Re: Review of Content Transformation Guidelines Last Call? from Jo Rabin on 2008-09-05 (public-bpwg-comments@w3.org from July to September 2008)

From: Jo Rabin <jrabin@mtld.mobi>
Date: Fri, 05 Sep 2008 15:12:30 +0100
To: Mark Baker <distobj@acm.org>
CC: public-bpwg-comments <public-bpwg-comments@w3.org>
Message-ID: <48C13E4E.9010101@mtld.mobi>
Mark

Thanks very much for your further comments. Some further in line.

thanks again
Jo

On 04/09/2008 21:24, Mark Baker wrote:
> Hi Jo,
> 
> On Thu, Sep 4, 2008 at 12:01 PM, Jo Rabin <jrabin@mtld.mobi> wrote:
>> Hi Mark
>>
... snip ...
> 
>>> 4.1.1 Applicable HTTP Methods
>>>
>>> "Proxies should not intervene in methods other than GET, POST, HEAD and
>>> PUT."
>>>
>>> I can't think of any good reason for that.  If a request using an
>>> extension method wants to avoid transformation, it can always include
>>> the no-transform directive.
>>>
>> I think the reason is that transforming proxies would not know what to do
>> with other methods so saying that they leave them alone seems to bring some
>> clarity.
> 
> In five years time, there might easily be another method in common
> use.  I presume you want these guidelines to be relevant then?
> 
My personal hope is that in 5 years time there will be new mechanisms 
available that makes these guidelines redundant. The main reason for 
advancing them today is that we have a mess today. In that time frame 
there might be systematic ways of harmonizing the interactions of 
transforming proxies, requesting and identifying content as having 
specific representation types (desktop, handheld etc.), denoting what 
types of transformation are permissible or not (rather than just saying 
it is, or it isn't) and so on.

>>> 4.1.3 Treatment of Requesters that are not Web browsers
>>>
>>> "Proxies must act as though a no-transform directive is present (see
>>> 4.1.2 no-transform directive in Request) unless they are able
>>> positively to determine that the user agent is a Web browser"
>>>
>>> That seems both vague and arbitrary.  What is a Web browser?  What's
>>> the objective that this guideline is trying to meet?
>> We need a better way of expressing this. The idea is to prevent intervention
>> in traffic that happens to use HTTP like XMLHttpRequest or applications that
>> have nothing to do with Web browsing that find it convenient to use HTTP -
>> that's quite common in the mobile space.
> 
> I don't know what you mean by "Web browsing" there.  Do you consider,
> say, GMail's use of XHR "Web browsing"?
> 
> Regardless, I think it's a fool's errand to try to distinguish XHR
> HTTP traffic from non-XHR HTTP traffic.  They're all just HTTP
> messages, and that's all a proxy ever sees.

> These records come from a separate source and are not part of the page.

Lemma edit_result_text path s e d data kind : starts_with (bs "Edited") (agent_edit_result path s e d data kind) = true.
Proof.
  unfold agent_edit_result. set (b0 := agent_buf_append (AgentBuf AGENT_TOOL_MAX_BYTES [] false) _).
  assert (H0 : starts_with (bs "Edited") (ab_bytes b0) = true).
  { unfold b0, agent_buf_append. change (bs "Edited " ++ ?x) with (bs "Edited" ++ 32 :: x). set (t := bs "Edited" ++ 32 :: _). assert (Ht : starts_with (bs "Edited") t = true) by apply starts_with_app. cbn [length Nat.eqb orb ab_truncated ab_limit ab_bytes]. case_if; [done|]. case_if; [|exact Ht].
    cbn [ab_bytes app]. assert (Hb : (6 <= back_to_char t (AGENT_TOOL_MAX_BYTES - 0))%nat). { apply back_to_char_ge; [|reflexivity]. apply Nat.leb_le. vm_compute. reflexivity. }
    apply starts_with_iff. exists (drop 6 (take (back_to_char t (AGENT_TOOL_MAX_BYTES - 0)) t)). rewrite <- (take_drop 6 (take (back_to_char t (AGENT_TOOL_MAX_BYTES - 0)) t)) at 1. f_equal. rewrite take_take. replace (6 `min` back_to_char t (AGENT_TOOL_MAX_BYTES - 0))%nat with 6%nat by lia. reflexivity. }
  clearbody b0. match goal with |- context [if ?c then ?x else b0] => set (b1 := if c then x else b0) end. assert (H1 : starts_with (bs "Edited") (ab_bytes b1) = true).
  { unfold b1. case_if; [|done]. destruct (negb (d =? 0)).
    - destruct (keeps_comp _ _ (keeps_append (bs "Touched old lines " ++ dec_print (Z.of_nat s) ++ bs "-" ++ dec_print (Z.of_nat e) ++ bs "; current post-edit context follows." ++ [10]))
        (keeps_append (bs "Line shift: old lines after " ++ dec_print (Z.of_nat e) ++ bs " moved by " ++ print_signed d ++ bs " (old line " ++ dec_print (Z.of_nat e + 1) ++ bs " is now line " ++ print_int (Z.of_nat e + 1 + d) ++ bs "). Re-read before relying on old line numbers there." ++ [10])) b0) as [x Hx].
      cbv zeta. rewrite Hx. by apply starts_with_more.
    - cbv zeta. destruct (buf_append_prefix b0 (bs "Touched old lines " ++ dec_print (Z.of_nat s) ++ bs "-" ++ dec_print (Z.of_nat e) ++ bs "; current post-edit context follows." ++ [10])) as [x Hx]. rewrite Hx. by apply starts_with_more. }
  clearbody b1. match goal with |- context [if ?c then ?x else b1] => set (b2 := if c then x else b1) end. assert (H2 : starts_with (bs "Edited") (ab_bytes b2) = true).
  { unfold b2. case_if; [|done]. destruct (keeps_context path data (Z.of_nat s) (Z.max (Z.of_nat e + d) (Z.of_nat s)) b1) as [x Hx]. rewrite Hx. by apply starts_with_more. }
  unfold agent_buf_take. case_if; [|done]. by apply starts_with_more.
Qed.
End Text.

(** ** Properties *)

Section Tools.
Context (strerror : Z -> bytes) (mkstemp_suffix : bytes) (new_inode : inode).
Abbreviation temp_of := (temp_name mkstemp_suffix).
Abbreviation temp_node := (temp_file new_inode).
Abbreviation edit := (agent_tool_edit strerror mkstemp_suffix new_inode).

Lemma read_file_spec w oc path data : agent_read_file_bytes strerror w oc path = inl data ->
  exists target node, realpath w path = inl target /\ w_files w !! target = Some node /\ st_regular node = true /\ in_data node = data.
Proof.
  unfold agent_read_file_bytes. destruct (oc_fopen oc); [done|]. destruct (realpath w path) as [target|]; [|done]. destruct (w_files w !! target) as [node|] eqn:En; [|done].
  destruct (st_regular node) eqn:Er; cbn [negb]; [|done]. case_if; [done|]. destruct (oc_read oc); [done|]. intros [= <-]. by exists target, node.
Qed.

(** The text with the selected part replaced. *)
Definition spliced (data new : bytes) (k n : nat) : bytes := take k data ++ new ++ drop (k + n) data.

"Fools step in where angels fear to tread", as they say. We will have to 
review whether this section should be removed, I think.

> 
>>> "The theoretical idempotency of GET requests is not always respected
>>> by servers. In order, as far as possible, to avoid mis-operation of
>>> such content, proxies should avoid issuing duplicate requests and
>>> specifically should not issue duplicate requests for comparison
>>> purposes."
>>>
>>> First of all, do you mean "safe" or "idempotent"?  That you refer only
>>> to GET suggests safety, but the second sentence suggests you are
>>> referring to idempotency.  So please straighten that out.  Oh, and
>>> there's nothing "theoretical" about GET's safety or idempotency; it's
>>> by definition, in fact.
>> Well, yes. We have struggled with this. Often, though, it's not side-effect
>> free. Even if that just means that it makes it more difficult to track
>> statistics.
> 
> I think those problems are very familiar to Web developers.  I don't
> think it needs to be called out.

You'd hope so, wouldn't you? In practice, though, the introduction of 
transforming proxies that do double dipping seems in ignorance of (or 
despite knowledge of) such things. So we do feel it worth calling out as 
a response to the situation we are reacting to.

> 
>> Among many, one of the practical difficulties that has been
>> pointed out is, for example, linking from an email - where the method used
>> will be GET irrespective of the purpose of the link.
> 
> I don't understand; "purpose of the link"?
Well a link on "Register for this Event" in an email might very well 
cause an automatic registration, a link on an ad will generate a 
click-through. Each of these different cases, today, uses a GET method. 
The convenience of hyperlinks of this kind in email bodies is probably 
sufficient, and common enough, to think that for most Web developers 
by-definition safety and idempotency is a far-away country of which they 
know little.

> 
>>> Secondly, if the server changes something important because it
>>> received a GET request, then that's its problem.  Likewise, if it
>>> changes something non-idempotently because it received a PUT request,
>>> that's also something it has to deal with.  In both cases though, the
>>> request itself is idempotent (and safe with GET), so I see no merit to
>>> that advice that you offer ... unless of course the problem you refer
>>> to is pervasive which clearly isn't the case.
>>>
>> All we are saying, I think, is that there is content in the wild today that
>> mis-operates as a result of some current practices of transforming proxies.
> 
> Life sucks 8-)  The wild is a big place, and there will always be
> misbehaving software.  Only if the problem behaviour is pervasive
> should we even consider accommodating it.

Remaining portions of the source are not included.